Por fin llegamos a una que nos había recomendado un taxista praguense. Salió una señorita que lamentaba decirnos que no tenía en existencia el glucómetro. Para entonces los niveles de glucosa de Cristina ya eran un misterio. ¿Estaría a punto de descender y causar una hipoglucemia? ¿Subiría a un nivel peligroso, una cetoacidósis? ¿Debería comer o no? Ella aguardaba en el hospedaje con su mamá y sin que supieran dónde andábamos.
Nos fuimos derrotados, cansados, con el sudor que nuestros poros exhalaban. El verano con su infatigable calor cercenaba nuestra piel y nuestro ánimo. El camino era largo y teníamos que dar la mala nueva. ¿Qué haríamos sin glucómetro? Afrontamos la situación e hicimos guardias para vigilar a Cristina.

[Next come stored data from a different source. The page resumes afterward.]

Lemma fenced_execution_harmless_witness :
  let st := run_ops [OpAcquire "run-1" "a" 0 10; OpAcquire "run-1" "b" 20 10] exec_store in
  let out := execute_outcome "agent-worker" (mkRunCommand "outbox-u1" 1 "run-1" "START")
     (mkContext (mkLeaseGrant "run-1" "a" 1 10) false) false [] st in
  out.1 = st \/ out.1 = run_ops [] st.
Proof.
  intros st out. assert (Hr : reachable exec_policy st).
  { eapply reachable_steps; [apply exec_reachable|apply steps_run_ops]; vm_compute; repeat split. }
  destruct (runs st !! "run-1") as [r|] eqn:Hk; [|vm_compute in Hk; discriminate].
  apply (fenced_execution_harmless 30 1 exec_policy "agent-worker"
    (mkRunCommand "outbox-u1" 1 "run-1" "START") (mkContext (mkLeaseGrant "run-1" "a" 1 10) false) false [] st r
    eq_refl Hr I Hk eq_refl).
  vm_compute in Hk. simplify_eq. reflexivity.
Defined.

(** ** The inbox *)

(** Every operation of the environment draws fresh identifiers. *)
Definition env_fresh (worker : string) (ttl : Z) (command : RunCommand) (now : Z) (env : environment)
    (st : store) : Prop :=
  ops_fresh (env_before env) st /\
  let st1 := (acquire_run (rc_run_id command) worker now ttl (run_ops (env_before env) st)).1 in
  ops_fresh (env_acquired env) st1 /\
  forall g, let cs := (mkContext g false, run_ops (env_acquired env) st1) in
    events_fresh ttl (env_handler env) cs /\
    ops_fresh (env_checked env) (run_events ttl (env_handler env) cs).2.

(** No other thread records this message for this consumer. *)
Definition not_recorded (consumer message : string) (o : op) : Prop := o <> OpInbox consumer message.

Definition env_not_recorded (consumer message : string) (env : environment) : Prop :=
  Forall (not_recorded consumer message) (env_before env ++ env_acquired env ++ env_checked env) /\
  Forall (fun e => match e with EvOther o => not_recorded consumer message o | _ => True end) (env_handler env).

Lemma op_not_recorded consumer message o st :
  not_recorded consumer message o -> has_inbox consumer message st = false ->
  has_inbox consumer message (apply_op o st) = false.
Proof.
  intros Hn Hi. destruct (op_frame o st) as [_ Hf]. unfold has_inbox in *.
  destruct o; try (by rewrite Hf). clear Hf. cbn [apply_op]. unfold record_inbox. case_match; [done|].
  cbn [fst inbox]. apply bool_decide_eq_false in Hi. apply bool_decide_eq_false_2.
  rewrite elem_of_cons. intros [[= -> ->]|H1]; [|done]. by apply Hn.
Qed.

Lemma ops_not_recorded consumer message os st :
  Forall (not_recorded consumer message) os -> has_inbox consumer message st = false ->
  has_inbox consumer message (run_ops os st) = false.
Proof.
  revert st. induction os as [|o os IH]; intros st Hn Hi; [done|].
  apply Forall_cons in Hn as [? ?]. apply IH; auto using op_not_recorded.
Qed.

Lemma ctx_heartbeat_inbox ttl now c st : inbox (ctx_heartbeat ttl now c st).1.2 = inbox st.
Proof.
  unfold ctx_heartbeat. case_match; [done|].
  destruct (op_frame (OpHeartbeat (ctx_grant c) now ttl) st) as [_ Hf]. cbn [apply_op] in Hf.
  destruct (heartbeat (ctx_grant c) now ttl st) as [st' [g|[]]]; done.
Qed.
(* ===== verification/Quality.v ===== *)
(** * Document quality and rendering

    [DocumentQualityService] of [prd_agent/quality/service.py] with its models,
    the renderers [prd_agent/rendering/markdown.py] and
    [prd_agent/rendering/evidence_appendix.py], and what quality checks and
    rendering guarantee. *)
From stdpp Require Import base list sets strings pretty.
From Stdlib Require Import ZArith.
From S2P Require Import Prelude.
From S2P Require Import PyDict.
From S2P Require Import Json.
From S2P Require Import Domain.
From S2P Require Import Grounding.

Open Scope Z_scope.

(** ** Quality models *)

Module QualityScope.
Inductive QualityScope : Type := UNIT | DOCUMENT.
End QualityScope.
Abbreviation QualityScope := QualityScope.QualityScope.

Module QualitySeverity.
Inductive QualitySeverity : Type := BLOCKER | ERROR | WARNING | INFO.
End QualitySeverity.
Abbreviation QualitySeverity := QualitySeverity.QualitySeverity.

Module QualityIssueType.
Inductive QualityIssueType : Type :=
  | OUTLINE_COVERAGE | EMPTY_OR_DUPLICATE_CONTENT | TERMINOLOGY_INCONSISTENCY | RULE_CONFLICT
  | STATE_FLOW_GAP | ROLE_PERMISSION_CONFLICT | EXCEPTION_GAP | BOUNDARY_GAP
  | ACCEPTANCE_NOT_EXECUTABLE | ASSUMPTION_NOT_LABELED | OPEN_ITEM_UNRESOLVED | SOURCE_LINK_INCOMPLETE.
End QualityIssueType.
Abbreviation QualityIssueType := QualityIssueType.QualityIssueType.

Definition issue_type_value (t : QualityIssueType) : string :=
  match t with
  | QualityIssueType.OUTLINE_COVERAGE => "OUTLINE_COVERAGE"
  | QualityIssueType.EMPTY_OR_DUPLICATE_CONTENT => "EMPTY_OR_DUPLICATE_CONTENT"
  | QualityIssueType.TERMINOLOGY_INCONSISTENCY => "TERMINOLOGY_INCONSISTENCY"
  | QualityIssueType.RULE_CONFLICT => "RULE_CONFLICT"
  | QualityIssueType.STATE_FLOW_GAP => "STATE_FLOW_GAP"
  | QualityIssueType.ROLE_PERMISSION_CONFLICT => "ROLE_PERMISSION_CONFLICT"
  | QualityIssueType.EXCEPTION_GAP => "EXCEPTION_GAP"
  | QualityIssueType.BOUNDARY_GAP => "BOUNDARY_GAP"
  | QualityIssueType.ACCEPTANCE_NOT_EXECUTABLE => "ACCEPTANCE_NOT_EXECUTABLE"
  | QualityIssueType.ASSUMPTION_NOT_LABELED => "ASSUMPTION_NOT_LABELED"
  | QualityIssueType.OPEN_ITEM_UNRESOLVED => "OPEN_ITEM_UNRESOLVED"
  | QualityIssueType.SOURCE_LINK_INCOMPLETE => "SOURCE_LINK_INCOMPLETE"
  end.

Record QualityIssue := mkIssue {
  i_issue_id : string;
  i_issue_type : QualityIssueType;
  i_severity : QualitySeverity;
  i_affected_node_ids : list string;
  i_affected_unit_ids : list string;
  i_affected_section_ids : list string;
  i_description : string;
  i_suggested_resolution : string
}.

Record QualityResult := mkQualityResult {
  q_quality_run_id : string;
  q_task_id : string;
  q_scope : QualityScope;
  q_scope_id : string;
  q_confirmable : bool;
  q_issues : list QualityIssue
}.

(** ** [DocumentQualityService.check_document] *)

Section quality.
Context `{Builtins}.

Definition issue_id (run_id : string) (t : QualityIssueType) (key : string) : string :=
  "quality-issue-" +:+
    str_take 20 (sha256_hex (run_id +:+ ":" +:+ issue_type_value t +:+ ":" +:+ key)).

Definition blocker (s : QualitySeverity) : bool :=
  match s with QualitySeverity.BLOCKER | QualitySeverity.ERROR => true | _ => false end.

(** [re.search] of an alternation of literal words. *)
Definition matches_any (words : list string) (s : string) : bool :=
  existsb (fun w => str_contains w s) words.

Definition acceptance_executable (content : string) : bool :=
  matches_any ["当"; "如果"; "输入"; "请求"] content
  && matches_any ["应"; "返回"; "拒绝"; "成功"; "失败"; "提示"] content.

Definition section_confirmed (s : PrdSectionVersion) : bool :=
  bool_decide (s_status s = SectionStatus.CONFIRMED).

(** [(node_id,) if node_id else ()]. *)
Definition node_id_tuple (s : PrdSectionVersion) : list string :=
  match s_node_id s with
  | Some id => if truthy id then [id] else []
  | None => []
  end.

Definition missing_nodes (outline : OutlineVersion) (current : list PrdSectionVersion) : list string :=
  List.filter (fun id => negb (bool_decide (id ∈ flat_map node_id_tuple current)))
    (n_node_id <$> o_nodes outline).

Definition coverage_issues (run_id : string) (missing : list string) : list QualityIssue :=
  match missing with
  | [] => []
  | _ =>
      [mkIssue (issue_id run_id QualityIssueType.OUTLINE_COVERAGE (str_join "," missing))
         QualityIssueType.OUTLINE_COVERAGE QualitySeverity.BLOCKER missing [] []
         "已确认大纲存在未完成章节" "补全受影响确认单元并重新确认"]
  end.

Definition section_issue (run_id : string) (t : QualityIssueType) (s : PrdSectionVersion)
    (description resolution : string) : QualityIssue :=
  mkIssue (issue_id run_id t (s_section_id s)) t QualitySeverity.ERROR (node_id_tuple s)
    [s_unit_id s] [s_section_id s] description resolution.

Definition section_issues (run_id : string) (s : PrdSectionVersion) : list QualityIssue :=
  (if negb (truthy (strip (s_content s))) then
     [section_issue run_id QualityIssueType.EMPTY_OR_DUPLICATE_CONTENT s
        "章节内容为空" "重新生成并确认该章节"]
   else [])
  ++ (if str_contains "验收" (s_title s) && negb (acceptance_executable (s_content s)) then
        [section_issue run_id QualityIssueType.ACCEPTANCE_NOT_EXECUTABLE s
           "验收标准缺少可执行条件或预期结果" "补充触发条件、动作和可验证结果"]
      else []).

Definition check_document (quality_run_id task_id document_id : string) (outline : OutlineVersion)
    (sections : list PrdSectionVersion) : QualityResult :=
  let current := List.filter section_confirmed sections in
  let issues := coverage_issues quality_run_id (missing_nodes outline current)
                ++ flat_map (section_issues quality_run_id) current in
  mkQualityResult quality_run_id task_id QualityScope.DOCUMENT document_id
    (negb (existsb (fun i => blocker (i_severity i)) issues)) issues.
End quality.

(** ** [render_markdown] *)

Definition newline : string := str_of_codes [10%nat].
Definition blank_line : string := newline +:+ newline.

(** [_list(items)]. *)
Definition bullet_list (items : list string) : string :=
  match items with
  | [] => "- 待确认"
  | _ => str_join newline (map (fun item => "- " +:+ item) items)
  end.

(** The guard of the loop over the sections. *)
Definition renderable (outline : OutlineVersion) (s : PrdSectionVersion) : bool :=
  match List.find (has_unit_id (s_unit_id s)) (o_confirmation_units outline) with
  | Some u => unit_confirmed u
  | None => false
  end.

Definition section_markdown (single : bool) (s : PrdSectionVersion) : string :=
  let heading := if single then "第一确认单元：" +:+ s_title s else s_title s in
  "## " +:+ heading +:+ blank_line +:+ s_content s +:+ blank_line.

Definition render_markdown (brief : RequirementBrief) (outline : OutlineVersion)
    (sections : list PrdSectionVersion) (evidence_appendix : string) : result exc string :=
  if negb (bool_decide (o_status outline = OutlineStatus.CONFIRMED)) then Raise InvalidTransition
  else if negb (forallb (renderable outline) sections) then Raise InvalidTransition
  else
    let problem := if truthy (problem brief) then problem brief else "待确认" in
    let head :=
      "# " +:+ o_title outline +:+ blank_line
      +:+ "## 需求摘要" +:+ blank_line +:+ problem +:+ blank_line
      +:+ "## 范围边界" +:+ blank_line
      +:+ "### 范围内" +:+ blank_line +:+ bullet_list (scope_in brief) +:+ blank_line
      +:+ "### 范围外" +:+ blank_line +:+ bullet_list (scope_out brief) +:+ blank_line
      +:+ "## 业务规则" +:+ blank_line +:+ bullet_list (product_rules brief) +:+ blank_line in
    let body := foldl (fun body s => body +:+ section_markdown (length sections =? 1)%nat s) head sections in
    let body := body +:+ "## 待确认事项" +:+ blank_line +:+ bullet_list (open_questions brief) +:+ newline in
    Ok (if truthy evidence_appendix then body +:+ newline +:+ evidence_appendix else body).

(** ** [render_evidence_appendix] *)

(** [_locator]: adding to a missing path raises; formatting it prints [None]. *)
Definition locator (r : GroundingReference) : result exc string :=
  match ref_line_start r with
  | Some first =>
      match ref_path r with
      | None => Raise TypeError
      | Some path =>
          let location := path +:+ ":" +:+ pretty first in
          Ok (match ref_line_end r with
              | Some last =>
                  if Z.eqb last first then location else location +:+ "-" +:+ pretty last
              | None => location
              end)
      end
  | None =>
      match ref_symbol r with
      | Some symbol =>
          if truthy symbol then
            match ref_path r with
            | None => Raise TypeError
            | Some path => Ok (path +:+ "#" +:+ symbol)
            end
          else Ok (default "None" (ref_path r))
      | None => Ok (default "None" (ref_path r))
      end
  end.

Definition reference_leb (a b : GroundingReference) : bool :=
  let path r := default EmptyString (ref_path r) in
  let line r := default 0 (ref_line_start r) in
  pair_leb String.eqb String.leb
    (pair_leb Z.eqb Z.leb (pair_leb String.eqb String.leb String.leb))
    (path a, (line a, (ref_fact_id a, ref_evidence_id a)))
    (path b, (line b, (ref_fact_id b, ref_evidence_id b))).

(** Comparing a missing path with a present one raises, and a sort of both
    kinds makes such a comparison. *)
Definition mixed_paths (refs : list GroundingReference) : bool :=
  existsb (fun r => bool_decide (is_Some (ref_path r))) refs
  && existsb (fun r => negb (bool_decide (is_Some (ref_path r)))) refs.

Definition reference_lines (r : GroundingReference) : result exc (list string) :=
  let joined := str_join ", " (ref_claim_ids r) in
  let claims := if truthy joined then joined else "未关联 Claim" in
  result_bind (fun source =>
    match ref_resolved_commit_sha r with
    | None => Raise TypeError
    | Some sha =>
        Ok ["- Claim: " +:+ claims; "  - Fact: " +:+ ref_fact_id r; "  - Source: " +:+ source;
            "  - Commit: " +:+ str_take 12 sha; "  - Verification: SUPPORTED"]
    end) (locator r).
(* ===== verification/WorkflowHandlers.v ===== *)
(** * The commands refine the transition system

    Every command of the workflow service, on every path including the ones
    that raise, is a sequence of writes that its actor is entitled to. *)
From stdpp Require Import base list sets strings pretty relations.
From Stdlib Require Import ZArith.
From S2P Require Import Prelude PyDict Json Domain Grounding Quality.
From S2P Require Import WorkflowRepo WorkflowNodes Workflow WorkflowSteps WorkflowLogic.

Open Scope Z_scope.

(** Chain the steps whose specification is in the hint database. *)
Ltac wf_step := eapply runs_bind; [solve [eauto with workflow]|intros ?; cbv beta].

Section handlers.
Context `{Builtins} `{UniqueIds}.

(** ** Snapshots *)

Definition snap_ok (k : string) (s : WorkflowSnapshot) : Prop :=
  r_task_id (ws_run s) = k /\ is_Some (r_started_at (ws_run s)) /\
  (forall o, o ∈ ws_outlines s -> o_task_id o = k) /\
  (forall d, d ∈ ws_documents s -> d_task_id d = k) /\ t_task_id (ws_task s) = k.

Lemma latest_run_spec n r k run :
  repo_inv n r -> latest_run k r = Ok run ->
  runs r !! r_run_id run = Some run /\ r_task_id run = k /\ is_Some (r_started_at run).
Proof.
  intros Hinv Hl.
  assert (Hin : run ∈ List.filter (fun x => bool_decide (r_task_id x = k)) (values (runs r))).
  { unfold latest_run in Hl. destruct (List.filter _ _) as [|x [|y l]] eqn:E; [done| |].
    - injection Hl as ->. set_solver.
    - repeat case_match; try done. injection Hl as ->.
      match goal with Hx : last _ = Some _ |- _ => apply last_Some in Hx as [l' Hx] end.
      eapply elem_of_sort_by. rewrite H3. set_solver. }
  apply list_elem_of_In, filter_In in Hin as [Hin Hk%bool_decide_eq_true].
  apply list_elem_of_In, dict_values_lookup in Hin as [id Hid]; [|apply Hinv].
  destruct (inv_run _ _ Hinv _ _ Hid) as (Hrid & _ & _ & ?). by rewrite Hrid.
Qed.

Lemma snapshot_spec n r k s :
  repo_inv n r -> snapshot k r = Ok s ->
  tasks r !! k = Some (ws_task s) /\ run_of k (r_run_id (ws_run s)) r /\ snap_ok k s.
Proof.
  intros Hinv Hs. unfold snapshot in Hs.
  apply result_bind_Ok in Hs as (t & Ht & Hs). apply result_bind_Ok in Hs as (run & Hr & [= <-]).
  unfold get_task in Ht. destruct (tasks r !! k) eqn:Htask; [|done]. injection Ht as ->. cbn.
  destruct (latest_run_spec n r k run Hinv Hr) as (? & ? & ?).
  split; [done|]. split; [by exists run|]. split_and!; try done; cbn.
  - intros o (l & Hl & Ho)%get_list_elem. by eapply inv_outlines.
  - intros o (l & Hl & Ho)%get_list_elem. by eapply inv_documents.
  - by destruct (inv_task _ _ Hinv k t).
Qed.

Lemma current_outline_elem s o : current_outline s = Some o -> o ∈ ws_outlines s.
Proof.
  unfold current_outline. intros [l Hl]%last_Some.
  assert (Ho : o ∈ l ++ [o]) by set_solver. rewrite <- Hl in Ho.
  by apply list_elem_of_In, filter_In in Ho as [?%list_elem_of_In _].
Qed.

(** The precondition of a command that passed the replay check. *)
Definition free_key (a key : string) (w : world) : Prop := idempotency (w_repo w) !! (a, key) = None.

Lemma snapshot_for_owner_task n r k a s :
  repo_inv n r -> snapshot_for_owner k a r = Ok s -> snapshot k r = Ok s /\ of_task k s.
Proof.
  intros Hinv Hs. unfold snapshot_for_owner in Hs. apply result_bind_Ok in Hs as (t & _ & Hs).
  case_match; [done|]. split; [done|]. destruct (snapshot_spec _ _ _ _ Hinv Hs) as (_ & _ & Hok). apply Hok.
Qed.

El taxi turístico llegó puntual a las 5 de la mañana para llevarnos a Auschwitz. Nos detuvimos en Cracovia para dar una pequeña visita. Cristina parecía estar tan bien que nos olvidamos del glucómetro y hasta nos dio tiempo de ver los exteriores de la fábrica de Schindler. Pero el abuso del tiempo tuvo sus consecuencias. Una precipitada llegada a los campos de concentración nos hizo regresar a la realidad. El calor de 45 grados, la deshidratación y la desoladora visita a las barracas, al horno, y la atrocidad representada en cada uno de los sitios del campo de exterminio, venció pronto al ánimo. Después de ver el sitio donde colgaron a Rudolf Höss, encontramos la salida, agua y el alivio al despiadado calor.
El carro turístico nos esperaba con el chofer checo que esbozaba alegría por el regreso. Nos subimos más que agotados al coche y con el pendiente de qué pasaría con las glucosas, el glucómetro y Cristina. A pocos kilómetros de Auschwitz, pedimos con urgencia una parada para aliviar los males del cuerpo. En una pequeña plaza pero muy cosmopolita y muy similar a las que estamos acostumbrados, nos restauró el espíritu con unas buenas hamburguesas. Buscamos una farmacia y entonces, en una vitrina reconocimos modelo y marca del glucómetro. Pero lo que ya percibíamos como un milagro, de pronto, Kafka hizo su aparición: no lo podían vender sin receta. Mi hija Claudia y yo nos miramos con caras de una derrota inminente. Pero los farmacéuticos polacos entendieron nuestras razones y nos vendieron el glucómetro sin receta. Tomamos la medida de glucosa con una pequeña gota de sangre y los rostros derrotados se tornaron victoriosos: el azúcar estaba en niveles normales.
El chofer arremetió con toda velocidad pero a petición nuestra redujo los kilómetros por hora. Llegamos a Praga por la noche. Con el glucómetro bajo el brazo, Praga me pareció de nuevo hermosa, amable; las voces eslavas y el murmullo de las aglomeraciones, otra vez un coro multilingüe armónico; las miradas antes torvas ahora eran las de unos ojos lánguidos pero amables, tal vez cansados de atender a los viajeros que invadían su ciudad.
Antes de dormirme me acordé que había comprado un libro de cuentos de Kafka. Lo abrí y creí que era una buena manera de terminar la jornada. Y comencé a leer Un médico rural:
“Estaba angustiado. Tenía que emprender un viaje urgente. Un enfermo grave me esperaba en un pueblo a diez millas de distancia (…)”.